Half-Baked

In which we find the Dahlia Bakery leaves something to be desired.

DAHLIA BAKERY 2001 Fourth, 682-4142, www.tomdouglas.com Mon.-Sat. till 6 p.m.

Tom Douglas expanded his empire more than a year ago with the Dahlia Bakery, a take-out adjunct to the Dahlia Lounge that we kept walking by but never went into. It seemed increasingly odd that we still hadn’t been; it’s cheap and probably delicious, we thought, and it’s Tom Douglas, and everyone knows Seattle Weekly is but a loyal foot soldier in Tom’s campaign to take over the food world. So four Weekly persons went over there and had lunch on a warm day at the two tiny outdoor tables, and then two of us went back and bought more baked goods than any two people should eat at one time (and ate them). Frankly, Tom, we’re going AWOL on this one.

Lunches are like upscale, fancy Briazz: prepackaged salads and sandwiches that, while surprisingly inexpensive and certainly more than edible, lose something in the execution. One of our number loved a daily pizette with smoked bacon, Point Reyes blue cheese, caramelized onions, and new potatoes ($4.50), while another took issue with the strong cheese bullying the rest. A curried egg salad sandwich ($4.25) was pronounced “rather messy” as bits of egg fell to the sidewalk—it was one of those sandwiches where the hard crust of the baguette causes the filling to squish out with each bite. It tasted “exactly as you would think.”

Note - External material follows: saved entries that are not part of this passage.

(** The JSON export of an object whose fingerprint is unset cannot be
    imported: [toJSON] writes the fingerprint [-1], which [fromJSON] takes for
    a value to check and refuses with an assertion error. *)
Theorem toJSON_unset_not_importable
  (parsePath : JS.value -> bool -> result (list Z)) (l : list Z) :
  static_fromJSON parsePath
    (toJSON {| fingerPrint := fingerPrint fresh; path := l |})
  = Throw AssertionError.
Proof.
  unfold static_fromJSON, constructor, fromJSON, toJSON.
  cbn [bind json_fingerPrint json_path JS.truthy fingerPrint fresh Z.eqb negb].
  rewrite assert_uint32_value. reflexivity.
Qed.

Lemma fromOptions_array_range_witness :
  Forall uint32 (path {| fingerPrint := 7; path := [0x8000002C; 5] |})
  /\ (fingerPrint {| fingerPrint := 7; path := [0x8000002C; 5] |}
      = fingerPrint fresh
      \/ uint32 (fingerPrint {| fingerPrint := 7; path := [0x8000002C; 5] |})).
Proof.
  apply (fromOptions_array_range sample_parsePath (JS.Num 7)
           [JS.Num 0x8000002C; JS.Num 5]).
  reflexivity.
Defined.

Lemma fromJSON_array_range_witness :
  Forall uint32 (path {| fingerPrint := 7; path := [0x8000002C; 5] |})
  /\ (fingerPrint {| fingerPrint := 7; path := [0x8000002C; 5] |}
      = fingerPrint fresh
      \/ uint32 (fingerPrint {| fingerPrint := 7; path := [0x8000002C; 5] |})).
Proof.
  apply (fromJSON_array_range sample_parsePath (JS.Num 7)
           (JS.Num 0x8000002C) [JS.Num 5]).
  reflexivity.
Defined.

(** ** The number stored for the account *)

(** C6 fails on the code: for an account below [2^31] the derivation stores
    the three-element path [account - 2^31, branch, index], whose first
    element is the signed result of [|], not the unsigned 32-bit integer
    [account + 2^31] that is the account with the hardened bit set (for
    account 5, [-2147483643] and not [2147483653]); the fingerprint is the
    first four bytes of the digest, most significant first, as claimed. *)
Theorem fromWalletKey_path_signed
  (parsePath : JS.value -> bool -> result (list Z))
  (hash160_digest : list Z -> list Z) (wk : WalletKey) :
  List.length (hash160_digest (publicKey wk)) = 20%nat ->
  0 <= account wk < 2 ^ 31 ->
  exists k,
    static_fromWalletKey parsePath hash160_digest wk = Ok k
    /\ fingerPrint k = Bufio.decode_U32BE (hash160_digest (publicKey wk)) 0
    /\ path k = [account wk - 2 ^ 31; branch wk; index wk]
    /\ (account wk - 2 ^ 31 =? account wk + 2 ^ 31) = false
    /\ JS.is_uint32 (JS.Num (account wk - 2 ^ 31)) = false
    /\ JS.ToUint32 (account wk - 2 ^ 31) = account wk + 2 ^ 31.
Proof.
  intros Hlen Ha.
  unfold static_fromWalletKey, constructor, fromWalletKey, Buffer_readUInt32BE.
  cbn [bind Nat.add path fresh app]. cbv zeta. rewrite Hlen. cbn [Nat.leb bind].
  pose proof (bitor_HARDENED_value (account wk)) as Hv.
  pose proof (ToUint32_bitor_HARDENED (account wk)) as Hu.
  rewrite Z.mod_small in Hv, Hu by lia. rewrite Hv in Hu.
  eexists. split; [reflexivity |]. cbn [fingerPrint path].
  split; [reflexivity |]. split; [now rewrite Hv |].
  split; [apply Z.eqb_neq; lia |].
  split; [apply not_uint32_negative; lia | exact Hu].
Qed.
(** * Client session controller of the AI chat front end

    A shallow embedding of the client side of the chat protocol:

    - [frontend/src/types/websocket.ts] and [types/message.ts]: the wire
      frames and the domain message;
    - [frontend/src/stores/chatStore.ts]: the streaming accumulator store;
    - the [useWebSocketStore] store (connection status, last error, bound
      conversation);
    - [frontend/src/hooks/useWebSocket.ts]: [connect], the four socket
      callbacks, [disconnect] and [sendMessage];
    - [frontend/src/components/chat/MessageInput.tsx]: [canSend] and
      [handleSend].

    The two zustand stores and the hook's refs form one explicit state; the
    handlers are written in a small state-and-trace monad, one line of Rocq
    per statement of the source.  Every call that leaves the hook (a frame
    handed to the socket, a timer, a caller-supplied callback) and every
    store update is appended to the trace. *)

From Stdlib Require Import String ZArith List Bool Lia.
Import ListNotations.

Local Open Scope string_scope.
Local Open Scope Z_scope.

(* ================================================================== *)
(** * Wire protocol types ([types/websocket.ts], [types/message.ts]) *)
(* ================================================================== *)

Module Types.

Inductive WSErrorCode : Type :=
| INVALID_JSON
| UNKNOWN_TYPE
| AUTH_REQUIRED
| AUTH_FAILED
| AUTH_TIMEOUT
| NO_CONVERSATION
| RATE_LIMIT_EXCEEDED
| ALREADY_PROCESSING
| INTERNAL_ERROR
| EMPTY_CONTENT
| MESSAGE_TOO_LONG
| AI_TIMEOUT
| AI_ERROR.

(** [WSOutgoingMessage = WSAuthMessage | WSChatMessage | WSPongMessage].
    These are built by the client itself, so the discriminated union is an
    inductive type. *)
Inductive WSOutgoingMessage : Type :=
| WSAuthMessage (token : string)
| WSChatMessage (content : string)
| WSPongMessage.

(** What [JSON.parse(event.data) as WSIncomingMessage] hands to the
    [switch].  The cast is unchecked, and the handler dispatches on the
    string in [type] and then reads the fields of the selected interface by
    name; so an incoming message is the record of the fields the handler can
    read, with [type] an arbitrary string.  A field that the frame does not
    carry reads as the empty string, [false] or [None]: for [content],
    [done] and [message_id] that is exactly how the handler treats
    [undefined] (it only tests them for truthiness), and the other fields
    are read only in the branch of their own frame type.  A parsed value
    that has no string [type] selects no case of the [switch], like any
    [type] string other than the four literals.  Strings are sequences of
    code units, [++] is JavaScript's [+] on strings. *)
Record WSIncomingMessage : Type := {
  type : string;
  conversation_id : string;          (* WSAuthSuccessMessage *)
  content : string;                  (* WSStreamMessage *)
  done : bool;                       (* WSStreamMessage *)
  message_id : option string;        (* WSStreamMessage, optional *)
  error : string;                    (* WSErrorMessage *)
  code : WSErrorCode                 (* WSErrorMessage *)
}.

(** The four interfaces of the union [WSIncomingMessage]. *)
Definition WSAuthSuccessMessage (cid : string) : WSIncomingMessage :=
  {| type := "auth.success"; conversation_id := cid; content := "";
     done := false; message_id := None; error := ""; code := INTERNAL_ERROR |}.

Definition WSStreamMessage (c : string) (d : bool) (mid : option string)
  : WSIncomingMessage :=
  {| type := "chat.stream"; conversation_id := ""; content := c;
     done := d; message_id := mid; error := ""; code := INTERNAL_ERROR |}.

Definition WSErrorMessage (e : string) (c : WSErrorCode) : WSIncomingMessage :=
  {| type := "chat.error"; conversation_id := ""; content := "";
     done := false; message_id := None; error := e; code := c |}.

Definition WSPingMessage : WSIncomingMessage :=
  {| type := "ping"; conversation_id := ""; content := "";
     done := false; message_id := None; error := ""; code := INTERNAL_ERROR |}.

Inductive WSConnectionStatus : Type :=
| Disconnected
| Connecting
| Authenticating
| Connected
| Error.

Inductive MessageRole : Type := System | User | Assistant.

Record Message : Type := {
  id : string;
  role : MessageRole;
  msg_content : string;
  prompt_tokens : option Z;
  completion_tokens : option Z;
  model_used : string;
  created_at : string
}.

End Types.

(* ================================================================== *)
(** * JavaScript truthiness of the values the handlers test *)
(* ================================================================== *)

Module JS.

(** A string is truthy when it is not empty. *)
Definition truthy_string (s : string) : bool :=
  match s with
  | EmptyString => false
  | String _ _ => true
  end.

End JS.

(* ================================================================== *)
(** * [stores/chatStore.ts] *)
(* ================================================================== *)

Module ChatStore.
Import Types.

Record StreamingMessage : Type := {
  id : string;
  content : string;
  isStreaming : bool
}.

Record ChatState : Type := {
  currentConversationId : option string;
  streamingMessage : option StreamingMessage;
  pendingUserMessage : option Message
}.
(** X2: the engine pairs a row [i] with a row [j] exactly when [i] is a
    received row, [j] is the first sent row after it, and every received
    row before [i] has a sent row between itself and [i]. *)
Theorem paired_iff_valid_pair
    (to_datetime : value -> option Z) (df : DataFrame) (ms : list Match) (i j : nat) :
  snd (calculate_time_differences to_datetime df) = Returned ms ->
  ((exists m, In m ms /\ receive_index m = i /\ send_index m = j)
   <-> valid_pair df i j).
Proof.
  intros Hret.
  destruct (engine_returned to_datetime df ms Hret) as ((Hs & Ht) & _ & _).
  destruct (engine_spec to_datetime df (S (len df)) Hs Ht)
    as (s & Hrun & _ & Hreach & Hend); [lia|].
  unfold calculate_time_differences in Hret. rewrite Hrun in Hret.
  cbn [snd] in Hret. injection Hret as <-.
  destruct (scan_reaches_complete to_datetime _ _ _ Hreach) as (HA & HB & _).
  { split; [|split].
    - intros m [].
    - intros i0 j0 (_ & _ & Hlt & _) Hle. cbn [var_i] in Hle. lia.
    - intros k Hk. cbn [var_i] in Hk. lia. }
  pose proof (scanned_same_directions to_datetime df) as Hsame.
  split.
  - intros (m & Hin & <- & <-).
    apply (valid_pair_same_directions _ _ _ _ Hsame). now apply HA.
  - intros Hv.
    apply (valid_pair_same_directions _ _ _ _ (same_directions_sym _ _ Hsame)) in Hv.
    destruct (HB i j Hv) as (m & Hin & He).
    + destruct Hv as (_ & Hsent & _). apply is_sent_in_frame in Hsent.
      rewrite scanned_len in Hsent. lia.
    + exists m. unfold endpoints in He. injection He as Hi Hj. auto.
Qed.

Lemma paired_iff_valid_pair_witness :
  (exists m, In m example_matches /\ receive_index m = 3 /\ send_index m = 4)
  <-> valid_pair example_log 3 4.
Proof.
  apply (paired_iff_valid_pair example_to_datetime example_log example_matches 3 4).
  vm_compute. reflexivity.
Defined.

Lemma paired_before_count (df : DataFrame) (ms : list Match) (b : nat) :
  paired_before df ms b -> 2 * List.length ms <= b.
Proof.
  revert b. induction ms as [|m ms IH]; intros b; simpl; [lia|].
  intros (H1 & H2 & _ & _ & _ & H6). pose proof (IH _ H6). lia.
Qed.

(** X3: the engine never returns more matches than half the number of
    rows. *)
Theorem at_most_half_the_rows
    (to_datetime : value -> option Z) (df : DataFrame) (ms : list Match) :
  snd (calculate_time_differences to_datetime df) = Returned ms ->
  2 * List.length ms <= len df.
Proof.
  intros Hret.
  destruct (engine_returned to_datetime df ms Hret) as (_ & (b & Hp) & _).
  rewrite <- length_rev.
  destruct (rev ms) as [|m older] eqn:E; [simpl; lia|].
  cbn [paired_before] in Hp. destruct Hp as (_ & Hlt & _ & Hsent & _ & Hold).
  apply is_sent_in_frame in Hsent.
  pose proof (paired_before_count df older _ Hold). cbn [List.length]. lia.
Qed.

Lemma at_most_half_the_rows_witness : 2 * 2 <= 5.
Proof.
  apply (at_most_half_the_rows example_to_datetime example_log example_matches).
  vm_compute. reflexivity.
Defined.

(** X4: the duration of a match whose two time cells parse is the
    difference of the two times, sent minus received, in minutes; nothing
    guards its sign, so it is negative exactly when the sent time is the
    earlier one. *)
Theorem duration_is_time_difference
    (to_datetime : value -> option Z) (df : DataFrame) (ms : list Match)
    (m : Match) (received sent : Z) :
  snd (calculate_time_differences to_datetime df) = Returned ms ->
  In m ms ->
  to_datetime (receive_time m) = Some received ->
  to_datetime (send_time m) = Some sent ->
  time_diff_minutes m = FVal (((sent - received) # 1000000000) / (60 # 1)) /\
  ((((sent - received) # 1000000000) / (60 # 1) < 0)%Q <-> (sent < received)%Z).
Proof.
  intros Hret Hin Hr Hs.
  destruct (engine_returned to_datetime df ms Hret) as (_ & _ & Hall).
  rewrite Forall_forall in Hall. pose proof (Hall m Hin) as Hm.
  split.
  - rewrite Hm in Hr, Hs |- *. cbn [pairing receive_time send_time] in Hr, Hs.
    cbn [pairing time_diff_minutes]. now rewrite Hr, Hs.
  - unfold Qlt, Qdiv, Qmult, Qinv. simpl. lia.
Qed.

Lemma duration_is_time_difference_witness :
  FVal ((300000000000 # 1000000000) / (60 # 1)) =
  FVal (((1704103500000000000 - 1704103200000000000) # 1000000000) / (60 # 1)) /\
  ((((1704103500000000000 - 1704103200000000000) # 1000000000) / (60 # 1) < 0)%Q
   <-> (1704103500000000000 < 1704103200000000000)%Z).
Proof.
  apply (duration_is_time_difference example_to_datetime example_log
           example_matches
           (nth 0 example_matches (mkMatch 0 0 VNone VNone FNaN))
           1704103200000000000 1704103500000000000).
  - vm_compute. reflexivity.
  - left. reflexivity.
  - reflexivity.
  - reflexivity.
Defined.

(** ** What the engine reads *)

Lemma same_log_cell_at (df df' : DataFrame) (i : nat) :
  same_log df df' ->
  py_in (VStr TIME) (columns df) = true ->
  py_in (VStr TIME) (columns df') = true ->
  i < len df ->
  cell_at df i (VStr TIME) = cell_at df' i (VStr TIME).
Proof.
  intros ((Hlen & _) & Htime) Ht Ht' Hi.
  pose proof (Htime i) as H.
  rewrite !iloc_getitem_cell_at in H by (auto; lia).
  now injection H.
Qed.
(** * A BSP-tree CSG engine (src/utils/CSG.js), embedded and verified

    JavaScript numbers are IEEE-754 binary64 values; they are embedded as
    Rocq's primitive [float]s, whose [+ - * /], [sqrt] and comparisons are
    the same correctly rounded operations.  A property read on [undefined]
    raises [TypeError]; a number read from a missing array slot is
    [undefined], which arithmetic and a typed-array store turn into NaN,
    so such reads are embedded as [nan].  The two part in [Vector.clone]:
    the default parameters of the constructor make 0 of an [undefined]
    coordinate.  What is proved of the numbers of a mesh is therefore
    proved of slots that are there; where a coordinate of a missing slot is
    shown, [nan] stands for [undefined].

    The file has two embeddings of the engine.  The first one gives every
    object its value: a method that mutates [this] becomes a function that
    returns the new value of [this].  It carries the claims about what the
    operators compute.  The second one ([Module Store]) keeps the objects
    in a heap with references and in-place updates, and carries what is
    proved of the objects themselves: that the operators leave their
    operands alone, and what the methods that work in place do. *)

From Stdlib Require Import ZArith List Floats Lia Bool Permutation.
From stdpp Require Import base option list.
Import ListNotations.

Local Open Scope float_scope.

(** ** Outcomes of a JavaScript call *)

Inductive exn := TypeError | RangeError.

(** [OutOfFuel] is not a JavaScript outcome: it marks a recursion that the
    embedding cut short. *)
Inductive result (A : Type) : Type :=
| Ok (a : A)
| Throw (e : exn)
| OutOfFuel.
Arguments Ok {A} a.
Arguments Throw {A} e.
Arguments OutOfFuel {A}.

#[global] Instance result_ret : MRet result := fun _ a => Ok a.
#[global] Instance result_bind : MBind result := fun _ _ f m =>
  match m with
  | Ok a => f a
  | Throw e => Throw e
  | OutOfFuel => OutOfFuel
  end.
#[global] Instance result_fmap : FMap result := fun _ _ f m =>
  match m with
  | Ok a => Ok (f a)
  | Throw e => Throw e
  | OutOfFuel => OutOfFuel
  end.

(** Runs the monad's plumbing, and nothing else, in the goal. *)
Ltac rsimpl :=
  cbn [mbind mret fmap result_bind result_ret result_fmap].
Tactic Notation "rsimpl" "in" hyp(H) :=
  cbn [mbind mret fmap result_bind result_ret result_fmap] in H.

(** [obj.field] where [obj] may be [undefined]. *)
Definition prop_of {A} (o : option A) : result A :=
  match o with
  | Some a => Ok a
  | None => Throw TypeError
  end.

(** [for (x of xs) acc = body(acc, x)], stopping at the first exception. *)
Fixpoint foldM {A B} (body : B -> A -> result B) (xs : list A) (acc : B) : result B :=
  match xs with
  | [] => Ok acc
  | x :: xs' => acc' ← body acc x; foldM body xs' acc'
  end.

(** [xs.map(f)] for an [f] that may throw. *)
Fixpoint mapR {A B} (f : A -> result B) (xs : list A) : result (list B) :=
  match xs with
  | [] => Ok []
  | x :: xs' => y ← f x; ys ← mapR f xs'; Ok (y :: ys)
  end.

(** ** Vector *)

Module Vector.
Record t := mk { x : float; y : float; z : float }.

(** [new Vector()] *)
Definition zero : t := mk 0 0 0.

Definition copy (_this v : t) : t := mk (x v) (y v) (z v).

Definition clone (this : t) : t := mk (x this) (y this) (z this).
(* ===== verification/IpAddress.v ===== *)
(** * IP prefixes

    Model of [IPAddress] (client/mozilla/shared/ipaddress.cpp): an address with
    a prefix length, its masks, the containment tests, and the subtraction of
    prefixes that split tunnelling is built on. The theorems give each
    operation's meaning on the bits of the addresses and show that the
    subtraction loops end and compute the exact set difference. *)
From stdpp Require Import base gmap list numbers strings.
From Stdlib Require Import ZArith Lia.
From S2P Require Import Prelude HostAddress QtString.
Local Open Scope Z_scope.

Record IPAddress := mkIPAddress {
  m_address : QHostAddress;
  m_prefixLength : Z
}.

#[export] Instance IPAddress_eq_dec : EqDecision IPAddress.
Proof. solve_decision. Defined.
#[export] Instance IPAddress_countable : Countable IPAddress.
Proof.
  refine (inj_countable' (λ ip, (m_address ip, m_prefixLength ip))
                         (λ p, mkIPAddress p.1 p.2) _).
  by intros [].
Defined.

(** ** Construction

    The text parsers are Qt's: [QHostAddress(text)] (a null address when the
    text is not one) and [QHostAddress::parseSubnet(text)], which "returns the
    network prefix for that network and its prefix length", or a null address
    and -1. *)
Class AddressParser := {
  parseHost : string -> QHostAddress;
  parseSubnet : string -> QHostAddress * Z
}.

Definition fromHostAddress (address : QHostAddress) : IPAddress :=
  mkIPAddress address (if bool_decide (protocol address = IPv4Protocol) then 32 else 128).

Definition fromString `{AddressParser} (ip : string) : IPAddress :=
  let '(address, prefixLength) :=
    if contains_str ip "/" then parseSubnet ip else (parseHost ip, 999999) in
  let prefixLength :=
    match protocol address with
    | IPv4Protocol => if 32 <=? prefixLength then 32 else prefixLength
    | IPv6Protocol => if 128 <=? prefixLength then 128 else prefixLength
    | UnknownNetworkLayerProtocol => prefixLength
    end in
  mkIPAddress address prefixLength.

(** ** Masks *)
Definition netmask (ip : IPAddress) : QHostAddress :=
  let p := m_prefixLength ip in
  match protocol (m_address ip) with
  | IPv6Protocol =>
      let rawNetmask := memset_to (Z.to_nat (p / 8)) 255 (replicate 16 0) in
      let rawNetmask :=
        if p mod 8 =? 0 then rawNetmask
        else <[Z.to_nat (p / 8) := Z.lxor 255 (Z.shiftr 255 (p mod 8))]> rawNetmask in
      IPv6Address rawNetmask
  | IPv4Protocol =>
      let rawNetmask := 4294967295 in
      let rawNetmask :=
        if p <? 32 then Z.lxor rawNetmask (Z.shiftr 4294967295 p) else rawNetmask in
      IPv4Address rawNetmask
  | UnknownNetworkLayerProtocol => NullAddress
  end.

The lucky intern chose the simplest and best sandwich: roasted turkey with cave-aged Gruyere, thankfully not on a baguette ($5.50). “I kind of love mine,” said the intern, while also remarking that putting cucumbers on the sandwich was weird and then questioning whether the Dahlia Bakery was above pickles (maybe if they were cave-aged?). The tarragon mustard included in said sandwich was judged so subtle as to be undetectable.

Our editor in chief had a terrible salad ($4.95) with dressing that offered some wetness but no flavor whatsoever, with sour cherries for garnish that looked pretty but were extremely sour. She also opined that a very brothy, fennelly white bean and tomato soup ($3.95) could be made easily at home, and with “desperately needed” salt.

Sweets were better, but again, tasted exactly as you would think. Many of them are, cutely, fancy versions of store-bought treats: An apricot/pecan “poptart” ($2.50) is a sweet/tart buttery pocket of pecans and apricot jelly; an upscale take on those dry flower-shaped cocoa wafers made with Valrhona cocoa ($.95) is thicker than the packaged ones but has the same burnt-chocolate taste; a black mission fig Newton ($1.50) is grittier, figgier, and better (but the soft cookie part was dry).

A very pretty pear tart ($4.95) showcased a lovely pear formation sunk in a puff pastry round, but its subtle almond cream was overwhelmed by its insanely sweet, thick caramel sauce; the sauce is yours to drizzle or dip, and our incautious pouring of the entire portion rendered the tart fairly inedible. The pastry itself could stand to be more buttery.

The top of the cr譥 brl饠($4 plus $1 deposit for the glass dish) is torched to order in front of your eyes: Eat it right away for an amazing contrast between the warm crust and cold inside that restaurants hardly ever bother to achieve. This is the one thing we’d go to the Dahlia Bakery every day to eat, returning the dish from the day before, the deposit forever in limbo.